Since then, as Powell explained on Thursday, the Fed’s “understanding of the economy has evolved in ways that are central to monetary policy”.
Key to the Fed’s enhanced understanding of the economy is what was happening in the roughly two years preceding the coronavirus lockdowns that swept the nation in March.
Before lockdowns tipped the US economy into its sharpest quarterly contraction on record and devastated the labour market, employment was hovering at near 50-year lows. The number of people either with a job or actively looking for one – the so-called “labour force participation rate” – was also rising.
Moreover, as Powell noted on Thursday, the gains from the longest economic expansion in the nation’s history “began to be shared more widely across society”.
The unemployment rates for African Americans and Latinos were at record lows, while the gaps between those rates and the white unemployment rate narrowed to their lowest levels as well.
The Fed’s evolving view wasn’t only driven by statistics. Through its “Fed Listens” events, it asked all sorts of people – from union members to small business owners, from residents of low- and moderate-income neighborhoods to retirees – how monetary policy was affecting their everyday lives.

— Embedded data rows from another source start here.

Lemma parse_tables info sizes tbls tables :
  tables_match info sizes tbls tables →
  ∃ tbls', mapM ChangeBuilder.parse_complete tbls = Some tbls' ∧ tables_reported info sizes tbls' tables.
Proof.
  intros [Hm He]. assert (is_Some (mapM ChangeBuilder.parse_complete tbls)) as [tbls' Hmap].
  { apply mapM_is_Some_2, Forall_lookup. intros t b Hb. change (is_Some (ChangeBuilder.parse_complete b)).
    destruct (He t b Hb) as [->|[[rows Ht] Htr]]; [by rewrite parse_complete_empty|].
    destruct (parse_complete_builder _ _ _ _ _ (Hm t rows Ht Htr)) as (b'&Hb'&_). unfold table_builder in Hb'.
    rewrite Hb in Hb'. simpl in Hb'. by rewrite Hb'. }
  exists tbls'. split; [done|]. intros t rows Ht Htr.
  destruct (parse_complete_builder _ _ _ _ _ (Hm t rows Ht Htr)) as (b'&Hb'&Hc&Hrep).
  assert (table_builder tbls' t = b') as ->; [|done]. apply mapM_Some_1 in Hmap. unfold table_builder in *.
  destruct (tbls !! t) as [b|] eqn:Hb; simpl in Hb'.
  - destruct (Forall2_lookup_l _ _ _ _ _ Hmap Hb) as (b1&->&Hb1). simpl. congruence.
  - rewrite parse_complete_empty in Hb'. injection Hb' as <-. rewrite (lookup_ge_None_2 tbls'); [done|].
    rewrite <-(Forall2_length _ _ _ Hmap). by apply lookup_ge_None.
Qed.

(** ** The lists *)
Lemma stale_loop_shrinks mv : ∀ d i mv' d' i',
  set_wf d → set_wf i → (∀ m, m ∈ mv → 0 ≤ from m < npos ∧ 0 ≤ to m < npos) →
  ChangeBuilder.stale_loop mv d i = Some (mv', d', i') →
  (∀ x, has d' x → has d x) ∧ (∀ x, has i' x → has i x).
Proof.
  induction mv as [|m mv IH]; intros d i mv' d' i' Hd Hi Hmv; cbn [ChangeBuilder.stale_loop].
  { by intros [= <- <- <-]. }
  destruct (Hmv m) as [? ?]; [constructor|]. rewrite !law_count by (done || lia). cbn [mbind option_bind].
  assert (∀ m, m ∈ mv → 0 ≤ from m < npos ∧ 0 ≤ to m < npos) as Hmv' by (intros; apply Hmv; by constructor).
  destruct (Z.eqb_spec (from m -w rank d (from m)) (to m -w rank i (to m))); cbn [negb].
  - destruct (law_remove d (from m) 1 Hd) as (d1&->&Hd1&Hmd); [lia..|]. cbn [mbind option_bind].
    destruct (law_remove i (to m) 1 Hi) as (i1&->&Hi1&Hmi); [lia..|]. cbn [mbind option_bind].
    intros Hl. destruct (IH d1 i1 mv' d' i') as [H1 H2]; [done..|].
    split; [intros x ?%H1%Hmd|intros x ?%H2%Hmi]; tauto.
  - destruct (ChangeBuilder.stale_loop mv d i) as [[[mv1 d1] i1]|] eqn:E; [|done]. cbn [mbind option_bind].
    intros [= <- <- <-]. by eapply IH.
Qed.
Lemma clean_ok b :
  builder_ok b → ∃ b', ChangeBuilder.clean_up_stale_moves b = Some b' ∧ builder_ok b' ∧
    (∀ k t, rows b' k t ↔ rows b k t) ∧ modifications (changes b') = modifications (changes b) ∧
    (∀ x, has (deletions (changes b')) x → has (deletions (changes b)) x) ∧
    (∀ x, has (insertions (changes b')) x → has (insertions (changes b)) x).
Proof.
  intros (Hrows&Hm&Hc). unfold ChangeBuilder.clean_up_stale_moves.
  destruct (stale_loop_ok (moves (changes b)) [] _ _ Hrows) as (mv&d&i&E&Hwf&Hrow). rewrite E.
  destruct (stale_loop_shrinks (moves (changes b)) (deletions (changes b)) (insertions (changes b)) mv d i) as [Hd Hi];
    [apply Hrows..| |done|].
  { intros m Hm'. destruct Hrows as (Hwd&Hwi&Hmv&_). destruct (Hmv m Hm') as [Hf Ht].
    pose proof (has_range _ _ Hwd Hf). pose proof (has_range _ _ Hwi Ht). lia. }
  cbn [mbind option_bind]. eexists. split; [done|]. split; [done|]. split; [exact Hrow|done].
Qed.

Lemma sim_reported n b elements :
  sim n b elements → ∃ b', ChangeBuilder.clean_up_stale_moves b = Some b' ∧ list_reported n b' elements.
Proof.
  intros Hs. destruct (clean_ok b) as (b'&Hb'&Hok&Hrows&Em&Hd&Hi); [apply Hs|]. exists b'. split; [done|]. split; [done|].
  split; [|split; [|split; [|split]]].
  - intros k t. by rewrite Hrows, (sim_rows _ _ _ Hs).
  - intros t. rewrite Em. apply Hs.
  - intros x ?%Hd. by apply (sim_del _ _ _ Hs).
  - intros x ?%Hi. by apply (sim_ins _ _ _ Hs).
  - apply (sim_old _ _ _ Hs).
Qed.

“As we heard repeatedly in our Fed Listens events, the robust job market was delivering life-changing gains for many individuals, families, and communities, particularly at the lower end of the income spectrum,” said Powell.
The robust job market was delivering life-changing gains for many individuals, families, and communities, particularly at the lower end of the income spectrum.
Though the labour market was on fire in the two years leading up to the pandemic, inflation was falling well short of the Fed’s longer-run, two-percent target. That, in turn, fed into general interest rates, Powell noted.
This creates problems because it means the Fed effectively loses wiggle room to cut interest rates if it needs to give the jobs market a shot in the arm during a downturn, possibly resulting in sharper, longer contractions.
“We have seen this adverse dynamic play out in other major economies around the world and have learned that once it sets in, it can be very difficult to overcome,” said Powell. “We want to do what we can to prevent such a dynamic from happening here.”
President Donald Trump heavily criticised Powell and the Fed for raising interest rates four times in 2018 to a post-Great Recession peak of 2.5 percent.
The Fed slashed interest rates to near zero this year once the pandemic struck and unleashed a host of unconventional tools to try and help the economy through the tumultuous upheaval spawned by COVID-19.
But the Fed’s newly declared tolerance for periods of inflation that move above its two-percent target rate in exchange for keeping the labour market going strong is not a knee-jerk reaction to the economy’s pandemic problems.
Rather, it’s an acknowledgment of what the data, and real people have been telling the nation’s monetary policymakers: that a strong labour market doesn’t always mean prices are about to skyrocket.
If inflation does start to get too heady, Powell said the Fed “would not hesitate to act”.
But for now, the Fed’s number one priority is not keeping inflation in check. It’s getting Americans back to work.